M3 is Increasing at 12% per Year (7/28/07)

M3 is the inconvenient truth that the Labor Department no longer reports. It is the fullest measure of the U.S. money supply… and it is going up three-four times faster than GDP itself.
Mr. Bernanke assures us inflation is under control. Excluding food and energy, he says, the cost of living isn’t going up too much. Hogwash.
I am a consumer thusly I am a little concerned that monetary officials keep dismissing the “food and energy” effect.

I certainly understand their motivation.

Our friends at the Cleveland Fed just reported that energy prices have risen at an average annualized monthly rate of roughly 30% during the first four months of the year and soared nearly 90% in May.
To make matters worse, the World Food Program reports that purchasing costs have risen roughly 50% in the last five years. Corn prices alone have jumped 120% in the last six months…

But the Fed assures us there’s nothing to fear. The CPI excluding food and energy was up a modest 1.8% (annualized) in May, and the median CPI fell to 1%, its slowest monthly growth rate in over four years.
If the CPI (consumer price index) were measured by the same standards used in the 1970s, today’s inflation rate would soar well above the 2.69% stated rate.

How can this happen?

Well, for one, the Bureau of Labor Statistics (BLS) has significantly modified the way we calculate the number.

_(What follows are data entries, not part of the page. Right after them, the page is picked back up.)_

(** * petool backend: token metering proxy and payment settlement

    A shallow embedding of [backend/routers/proxy.py],
    [backend/routers/payment.py] and the registration handler of
    [backend/routers/auth.py].

    Conventions of the embedding.
    - Python [int] is [Z]; Python [str] is [string], read as a sequence of
      ASCII characters ([len] is the number of characters, [lower] and
      [strip] act on the ASCII range).
    - Python [float] is IEEE-754 binary64, given by the Standard Library's
      [spec_float] with precision 53 and maximal exponent 1024.
    - [datetime] is an integer number of microseconds, [timedelta(days=d)]
      is [d * 86400000000].
    - The MongoDB collections are a record [db]: users are keyed by the
      hexadecimal form of their [_id], orders and usage records are lists
      in insertion order ([find_one] and [update_one] act on the first
      match).
    - Library code that is not part of the repository is a section
      variable: the tiktoken encoder and [json.loads]. *)

From Stdlib Require Import ZArith String Ascii List Lia Bool.
From Stdlib Require Import Floats.SpecFloat.
From stdpp Require Import base option gmap strings list.

Local Open Scope string_scope.
Local Open Scope list_scope.
Local Open Scope Z_scope.

(** ** Python strings *)

Module PyStr.

(** The double quote, which a string literal cannot hold. *)
Definition dq : string := String (ascii_of_nat 34) EmptyString.
Definition nl : string := String (ascii_of_nat 10) EmptyString.

(** [str.isspace] on the ASCII range: TAB, LF, VT, FF, CR, FS, GS, RS, US
    and the space. *)
Definition isspace (c : ascii) : bool :=
  let n := nat_of_ascii c in
  ((9 <=? n)%nat && (n <=? 13)%nat) || ((28 <=? n)%nat && (n <=? 32)%nat).

Fixpoint lstrip (s : string) : string :=
  match s with
  | String c r => if isspace c then lstrip r else s
  | EmptyString => EmptyString
  end.

(** [rstrip] keeps a character when it is not a space or when something
    is left after it. *)
Fixpoint rstrip (s : string) : string :=
  match s with
  | String c r =>
      match rstrip r with
      | EmptyString => if isspace c then EmptyString else String c EmptyString
      | r' => String c r'
      end
  | EmptyString => EmptyString
  end.

Definition strip (s : string) : string := rstrip (lstrip s).

Definition lower_char (c : ascii) : ascii :=
  let n := nat_of_ascii c in
  if ((65 <=? n)%nat && (n <=? 90)%nat) then ascii_of_nat (n + 32) else c.

Definition upper_char (c : ascii) : ascii :=
  let n := nat_of_ascii c in
  if ((97 <=? n)%nat && (n <=? 122)%nat) then ascii_of_nat (n - 32) else c.

Fixpoint map_chars (f : ascii -> ascii) (s : string) : string :=
  match s with
  | String c r => String (f c) (map_chars f r)
  | EmptyString => EmptyString
  end.

Definition lower : string -> string := map_chars lower_char.
Definition upper : string -> string := map_chars upper_char.

(** [s.startswith(p)] *)
Definition startswith (p s : string) : bool := String.prefix p s.

(** [s[n:]] *)
Fixpoint drop (n : nat) (s : string) : string :=
  match n, s with
  | O, _ => s
  | S n', String _ r => drop n' r
  | S _, EmptyString => EmptyString
  end.

(** [len(s)] *)
Definition len (s : string) : Z := Z.of_nat (String.length s).

(** [sep.join(parts)] *)
Fixpoint join (sep : string) (parts : list string) : string :=
  match parts with
  | [] => EmptyString
  | [p] => p
  | p :: rest => p +:+ sep +:+ join sep rest
  end.

End PyStr.

(** ** Python floats *)

Module PyFloat.

Definition prec : Z := 53.
Definition emax : Z := 1024.

(** [float(n)] for an integer [n]: the nearest binary64 (ties to even).
    An integer too large for a float makes Python raise
    [OverflowError]. *)
Definition of_int (n : Z) : option spec_float :=
  match binary_normalize prec emax n 0 false with
  | S754_infinity _ => None
  | f => Some f
  end.

(** A decimal literal [n/d] with small [n] and [d], such as [1.2 = 12/10]:
    the correctly rounded quotient is the binary64 nearest to the
    decimal. *)
Definition of_decimal (n d : Z) : spec_float :=
  SFdiv prec emax (binary_normalize prec emax n 0 false)
                  (binary_normalize prec emax d 0 false).

Definition mul : spec_float -> spec_float -> spec_float := SFmul prec emax.

(** [int(x)]: truncation toward zero; [OverflowError] on an infinity and
    [ValueError] on a NaN. *)
Definition to_int (x : spec_float) : option Z :=
  match x with
  | S754_zero _ => Some 0
  | S754_finite s m e =>
      let a := match e with
               | Zneg p => Z.shiftr (Zpos m) (Zpos p)
               | _ => Z.shiftl (Zpos m) e
               end in
      Some (if s then - a else a)
  | S754_infinity _ | S754_nan => None
  end.

(** [round(x)]: the nearest integer, ties to the even one. *)
Definition round (x : spec_float) : option Z :=
  match x with
  | S754_zero _ => Some 0
  | S754_finite s m e =>
      let a := match e with
               | Zneg p =>
                   let q := Z.shiftr (Zpos m) (Zpos p) in
                   let twice_rem := 2 * (Zpos m - Z.shiftl q (Zpos p)) in
                   let unit := Z.shiftl 1 (Zpos p) in
                   if twice_rem <? unit then q
                   else if unit <? twice_rem then q + 1
                   else if Z.even q then q else q + 1
               | _ => Z.shiftl (Zpos m) e
               end in
      Some (if s then - a else a)
  | S754_infinity _ | S754_nan => None
  end.

End PyFloat.

(** The state of the right shift of a mantissa [M] by [k] bits in the
    rounding of [spec_float], for [P = 2^(k-1)]: the bits kept, the round
    bit and the sticky bit. *)
Definition shr_inv (M P : Z) (mrs : shr_record) : Prop :=
  exists t, 0 <= t < P /\
            M = 2 * P * shr_m mrs + (if shr_r mrs then P else 0) + t /\
            (shr_s mrs = true <-> 0 < t).

(** ** The token ledger: [proxy.py], cost table and debit *)

Definition TOKEN_COST_MULTIPLIER : gmap string spec_float :=
  list_to_map
    [ ("gpt-4o", PyFloat.of_decimal 20 10);
      ("gpt-4o-mini", PyFloat.of_decimal 10 10);
      ("glm-5", PyFloat.of_decimal 10 10);
      ("glm-4-plus", PyFloat.of_decimal 15 10);
      ("doubao-pro", PyFloat.of_decimal 12 10);
      ("doubao-lite", PyFloat.of_decimal 8 10);
      ("doubao-seed-1-6-thinking", PyFloat.of_decimal 15 10);
      ("minimax-m2.5", PyFloat.of_decimal 10 10);
      ("minimax-text-01", PyFloat.of_decimal 10 10);
      ("abab7-chat-preview", PyFloat.of_decimal 15 10);
      ("abab6.5s-chat", PyFloat.of_decimal 10 10);
      ("abab5.5-chat", PyFloat.of_decimal 8 10) ].

Definition _get_cost_multiplier (model : string) : spec_float :=
  default (PyFloat.of_decimal 10 10)
          (TOKEN_COST_MULTIPLIER !! PyStr.lower (PyStr.strip model)).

Take a look at this one adjustment.

In 1983, the BLS dramatically changed the way we account for rising house prices, a figure that makes up 28.4% of the CPI . It no longer measures the actual price change of the tangible asset itself (in this case, the house). Instead, it measures rising house prices through a method called “owners’ equivalent rent.”

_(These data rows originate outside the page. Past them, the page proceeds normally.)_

(** [ks] is in ascending order: no element is smaller than its predecessor. *)
Fixpoint ascending (ks : list cell) : bool :=
  match ks with
  | a :: (b :: _) as rest => negb (cell_ltb b a) && ascending rest
  | _ => true
  end.

(* ------------------------------------------------------------------ *)
(** ** DataFrames, exceptions and the object heap *)

Record DataFrame : Type := mkFrame {
  columns : list string;          (* df.columns *)
  rows : list (list cell)         (* one list of cells per row, in column order *)
}.

Inductive exn : Type := KeyError | ValueError | TypeError | AttributeError.

Inductive result (A : Type) : Type :=
  | Ok (a : A)
  | Raise (e : exn).
Arguments Ok {A} a.
Arguments Raise {A} e.

(** Python computations over the heap of DataFrame objects. A raised
    exception keeps the heap reached so far. *)
Abbreviation heap := (gmap nat DataFrame).

Definition Py (A : Type) : Type := heap -> result A * heap.

#[global] Instance Py_ret : MRet Py := fun A a h => (Ok a, h).
#[global] Instance Py_bind : MBind Py := fun A B f m h =>
  match m h with
  | (Ok a, h') => f a h'
  | (Raise e, h') => (Raise e, h')
  end.

Definition raise {A : Type} (e : exn) : Py A := fun h => (Raise e, h).

Definition empty_frame : DataFrame := mkFrame [] [].

(** Dereference an object. *)
Definition load (l : nat) : Py DataFrame :=
  fun h => (Ok (default empty_frame (h !! l)), h).

(** Update an object in place. *)
Definition store (l : nat) (d : DataFrame) : Py unit :=
  fun h => (Ok tt, <[l := d]> h).

(** Create a new object. *)
Definition alloc (d : DataFrame) : Py nat :=
  fun h => let l := fresh (dom h) in (Ok l, <[l := d]> h).

(** Lift a pandas method that returns a new frame or raises. *)
Definition new_frame (r : result DataFrame) : Py nat :=
  match r with
  | Ok d => alloc d
  | Raise e => raise e
  end.

(* ------------------------------------------------------------------ *)
(** ** Label lookup *)

(** The positions at which [label] occurs in an index. *)
Fixpoint get_loc_from (i : nat) (label : string) (index : list string) : list nat :=
  match index with
  | [] => []
  | l :: rest =>
      (if String.eqb l label then [i] else []) ++ get_loc_from (S i) label rest
  end.

Definition get_loc (label : string) (index : list string) : list nat :=
  get_loc_from 0 label index.

(** [label in index] *)
Definition label_in (label : string) (index : list string) : bool :=
  existsb (String.eqb label) index.

(** [row[label]] where the label is known to occur once: the cell there. *)
Definition item (index : list string) (row : list cell) (label : string) : cell :=
  match get_loc label index with
  | p :: _ => nth p row NaN
  | [] => NaN
  end.

(* ------------------------------------------------------------------ *)
(** ** pandas operations on frame values *)

(** [df.rename(columns={old: new})]: unknown labels are ignored. *)
Definition rename (old new : string) (d : DataFrame) : DataFrame :=
  mkFrame (map (fun c => if String.eqb c old then new else c) (columns d)) (rows d).

(** [df.columns.str.lower()] *)
Definition str_lower (index : list string) : list string := map PyStr.lower index.

(** Replace the cells of column [p] by their image under [f]. *)
Definition set_column (p : nat) (f : cell -> cell) (d : DataFrame) : DataFrame :=
  mkFrame (columns d) (map (alter f p) (rows d)).

(** The values of column [p]. *)
Definition column_values (p : nat) (d : DataFrame) : list cell :=
  map (fun r => nth p r NaN) (rows d).

(** Join-key equality: equal objects match, and all missing keys form one
    group. *)
Definition key_match (a b : cell) : bool :=
  (isna a && isna b) || cell_eqb a b.

(** The distinct cells of a list in order of first appearance. *)
Fixpoint nub (ks : list cell) : list cell :=
  match ks with
  | [] => []
  | k :: rest => k :: List.filter (fun x => negb (cell_eqb k x)) (nub rest)
  end.

(** Factorisation of the join keys: one representative per group, non-missing
    keys in order of first appearance, then the group of missing keys. *)
Definition key_groups (ks : list cell) : list cell :=
  nub (List.filter (fun k => negb (isna k)) ks)
  ++ (if existsb isna ks then [NaN] else []).

(** Remove position [p] of a list. *)
Definition drop_nth {A : Type} (p : nat) (l : list A) : list A :=
  firstn p l ++ skipn (S p) l.

Definition suffix_file1 : string := "_file1".
Definition suffix_file2 : string := "_file2".
Definition key_label : string := "keycolumn".

(** Labels of a merged frame: a label carried by both sides (the key apart)
    gets the side's suffix. *)
Definition merged_labels (suffix : string) (mine other : list string) : list string :=
  map (fun x => if negb (String.eqb x key_label) && label_in x mine && label_in x other
                then x +:+ suffix else x) mine.

Definition row_both (kr : nat) (l r : list cell) : list cell :=
  l ++ drop_nth kr r ++ [Str "both"].

Definition row_left_only (wr : nat) (l : list cell) : list cell :=
  l ++ repeat NaN (wr - 1) ++ [Str "left_only"].

Definition row_right_only (kl kr wl : nat) (r : list cell) : list cell :=
  <[kl := nth kr r NaN]> (repeat NaN wl) ++ drop_nth kr r ++ [Str "right_only"].

(** The joined rows of the group of key [g]: within a matched group every
    left row is paired with every right row. *)
Definition group_rows (kl kr wl wr : nat) (L R : list (list cell)) (g : cell)
    : list (list cell) :=
  let ls := List.filter (fun r => key_match g (nth kl r NaN)) L in
  let rs := List.filter (fun r => key_match g (nth kr r NaN)) R in
  match ls, rs with
  | [], _ => map (row_right_only kl kr wl) rs
  | _, [] => map (row_left_only wr) ls
  | _, _ => flat_map (fun l => map (row_both kr l) rs) ls
  end.

(** The rows of the full outer join, group by group (the order in which
    pandas 1.x emits them; no statement below depends on it). *)
Definition merge_rows (kl kr wl wr : nat) (L R : list (list cell)) : list (list cell) :=
  flat_map (group_rows kl kr wl wr L R)
    (key_groups (map (fun r => nth kl r NaN) L ++ map (fun r => nth kr r NaN) R)).

(** [pd.merge(left, right, on='keycolumn', suffixes=('_file1', '_file2'),
    how='outer', indicator=True)]. The cells of a joined row are the objects
    of the two rows; that pandas rebuilds a column of integers as a column of
    floats when the join fills it with [NaN] is not modelled, and what is
    stated below of the text of such cells is stated for columns without
    integers. *)
Definition merge (left right : DataFrame) : result DataFrame :=
  match get_loc key_label (columns left), get_loc key_label (columns right) with
  | [kl], [kr] =>
      if existsb (fun c => label_in c (columns left) || label_in c (columns right))
           ["_merge"; "_left_indicator"; "_right_indicator"]
      then Raise ValueError
      else
        Ok (mkFrame
              (merged_labels suffix_file1 (columns left) (columns right)
               ++ drop_nth kr (merged_labels suffix_file2 (columns right) (columns left))
               ++ ["_merge"])
              (merge_rows kl kr (length (columns left)) (length (columns right))
                 (rows left) (rows right)))
  | [], _ | _, [] => Raise KeyError
  | _, _ => Raise ValueError
  end.

(* ------------------------------------------------------------------ *)
(** ** The program *)

Record Config : Type := mkConfig {
  file1_key_column : string;                   (* config['file1']['key_column'] *)
  file2_key_column : string;                   (* config['file2']['key_column'] *)
  columns_to_compare : list string;            (* config['columns_to_compare'] *)
  date_columns : option (list string);         (* config.get('date_columns') *)
  decimal_columns : option (list string)       (* config.get('decimal_columns') *)
}.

According to the BLS, “Rental equivalence measures the change in the implicit rent, which is the amount a homeowner would pay to rent, or would earn from renting, his or her home in a competitive market.”

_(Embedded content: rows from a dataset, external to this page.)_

(** Only [pwd] can be left by an exception, and only when
    [fs::current_path()] throws. *)
Lemma tryRunInParent_uncaught (words : Words) (w : World) (what : string) :
  Builtins.tryRunInParent os words w = Uncaught what ->
  hd EmptyString words = "pwd" /\ current_path_error os (cwd w) = Some what.
Proof.
  destruct words as [|cmd args]; [discriminate|].
  unfold Builtins.tryRunInParent.
  destruct (cmd =? "cd")%string.
  { destruct args as [|dir more].
    - destruct (str_empty (getenv_or_empty os "HOME")); [discriminate|].
      destruct (set_current_path os (cwd w) (getenv_or_empty os "HOME"));
        discriminate.
    - destruct (set_current_path os (cwd w) dir); discriminate. }
  destruct (cmd =? "exit")%string; [discriminate|].
  destruct (cmd =? "pwd")%string eqn:Ep; [|destruct (cmd =? "echo")%string;
                                            discriminate].
  apply String.eqb_eq in Ep. subst cmd.
  destruct (current_path_error os (cwd w)) as [e|]; [|discriminate].
  intros H; injection H as <-. split; reflexivity.
Qed.

Lemma tryRunInParent_returns (words : Words) (w : World) :
  current_path_error os (cwd w) = None \/ hd EmptyString words <> "pwd" ->
  exists handled w', Builtins.tryRunInParent os words w = Ok (handled, w').
Proof.
  intros H.
  destruct (Builtins.tryRunInParent os words w) as [[handled w']|what] eqn:E.
  - exists handled, w'. reflexivity.
  - apply tryRunInParent_uncaught in E as [Hp He].
    destruct H as [H|H]; [congruence|contradiction].
Qed.

(** An iteration leaves the loop by [break] on a bare [exit], and only
    then. *)
Lemma mainBody_break_iff (line : string) (w : World) :
  fst (mainBody os line w) = Break
  <-> is_bare_exit (Tokenizer.tokenize line) = true.
Proof.
  unfold mainBody.
  destruct (str_empty (trim line)) eqn:Hb.
  - rewrite (blank_line_no_tokens line Hb); cbn. split; discriminate.
  - destruct (is_bare_exit (Tokenizer.tokenize line)); [split; reflexivity|].
    assert (Hn : forall c : Control * World,
               fst c <> Break -> (fst c = Break <-> false = true))
      by (intros c Hc; split; [contradiction|discriminate]).
    apply Hn.
    destruct (vec_empty (splitIntoPipeline (Tokenizer.tokenize line)));
      [discriminate|].
    destruct (List.length (splitIntoPipeline (Tokenizer.tokenize line)) =? 1)%nat;
      [|discriminate].
    destruct (extractRedirections _) as [argv r].
    destruct (vec_empty argv); [discriminate|].
    destruct (Builtins.tryRunInParent os argv w) as [[[|] w']|what];
      discriminate.
Qed.

(** Unless [fs::current_path()] throws, an iteration on a line that is
    not a bare [exit] goes on to the next line. *)
Lemma mainBody_continue (line : string) (w : World) :
  is_bare_exit (Tokenizer.tokenize line) = false ->
  current_path_error os (cwd w) = None ->
  fst (mainBody os line w) = Continue.
Proof.
  intros Hx Hp. unfold mainBody.
  destruct (str_empty (trim line)); [reflexivity|]. rewrite Hx.
  destruct (vec_empty (splitIntoPipeline (Tokenizer.tokenize line)));
    [reflexivity|].
  destruct (List.length (splitIntoPipeline (Tokenizer.tokenize line)) =? 1)%nat;
    [|reflexivity].
  destruct (extractRedirections _) as [argv r].
  destruct (vec_empty argv); [reflexivity|].
  destruct (tryRunInParent_returns argv w (or_introl Hp)) as (h & w' & ->).
  destruct h; reflexivity.
Qed.

(** A line that is one Stage holding a command goes to the builtins
    first and to the executor when they decline. *)
Lemma mainBody_single_stage (line : string) (w : World)
      (st argv : Words) (r : RedirectionInfo) :
  splitIntoPipeline (Tokenizer.tokenize line) = [st] ->
  extractRedirections st = (argv, r) ->
  vec_empty argv = false ->
  is_bare_exit (Tokenizer.tokenize line) = false ->
  mainBody os line w
  = match Builtins.tryRunInParent os argv w with
    | Ok (handled, w') =>
        (Continue,
         if handled then w' else snd (Executor.runPipeline os [st] w'))
    | Uncaught _ => (Terminate, w)
    end.
Proof.
  intros Hs He Hv Hx. unfold mainBody.
  destruct (str_empty (trim line)) eqn:Hb.
  { rewrite (blank_line_no_tokens line Hb) in Hs; discriminate. }
  rewrite Hx, Hs. cbn [vec_empty List.length Nat.eqb hd]. rewrite He, Hv.
  destruct (Builtins.tryRunInParent os argv w) as [[[|] w']|what]; reflexivity.
Qed.

(** A line of two or more Stages goes to the executor as a whole. *)
Lemma mainBody_multi_stage (line : string) (w : World) :
  2 <= List.length (splitIntoPipeline (Tokenizer.tokenize line)) ->
  mainBody os line w
  = (Continue,
     snd (Executor.runPipeline os
            (splitIntoPipeline (Tokenizer.tokenize line)) w)).
Proof.
  intros Hlen. unfold mainBody.
  destruct (str_empty (trim line)) eqn:Hb.
  { rewrite (blank_line_no_tokens line Hb) in Hlen. simpl in Hlen. lia. }
  destruct (is_bare_exit (Tokenizer.tokenize line)) eqn:Hx.
  { apply is_bare_exit_iff in Hx. rewrite Hx in Hlen. simpl in Hlen. lia. }
  destruct (splitIntoPipeline (Tokenizer.tokenize line)) as [|s1 [|s2 l]];
    cbn [List.length] in Hlen; try lia.
  reflexivity.
Qed.

End ReadLoop.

Well, it doesn’t take a Ph.D. to notice that six years of extremely low interest rates have prompted most Americans to buy, instead of rent. Consequently, the demand for rentals has dropped significantly. So when demand for rental properties drops, so does the price a homeowner could earn from renting.

We believe this approach dramatically understates housing price inflation.

So when you exclude energy, food and housing, Mr. Bernanke may have a point: The cost of living isn’t going up too much.
American lawyer, lecturer and author Rene A. Wormser once wrote: “No government can operate with a monetary system consisting only of fiat money without sustaining gross economic turmoil and eventually facing a tragic day of reckoning. A fiat money system prompts legislative profligacy and inevitably produces inflation.”

He has a point. Deficit financing and government intervention have taken their toll. A 1940 dollar is worth only roughly 5 cents today.

Meanwhile, for the second consecutive month, China has been a net seller of U.S. securities. If this move proves to be more than a passing trend, this could put further pressure on the downward slide of the U.S. dollar.

China sold a net $6.6 billion of U.S. securities in May, following net sales of $5.8 billion in April. The last time China sold U.S. securities for two consecutive months was in January and February 2004.

This may have a lot to do with the major slide in the U.S. dollar in recent weeks.

Eventually, the consequence of eternal credit expansion will rear its ugly head. Maybe not today… maybe not tomorrow, but someday the gentle breeze of a butterfly’s wings will shake the thin-veiled foundations on which this fragile house of cards auspiciously rests.

The question is… Will you be the one left holding the mighty greenback?

Moral of the story even if your resource stocks are down this week hang on for the inflationary trend to follow.
Remember the market does not like inflation. That's why the market went nowhere in the 1970's until 1982 when Volcker killed inflation.

Since 2000 the majority of the stocks on the average have gone nowhere due to the inflation of resources.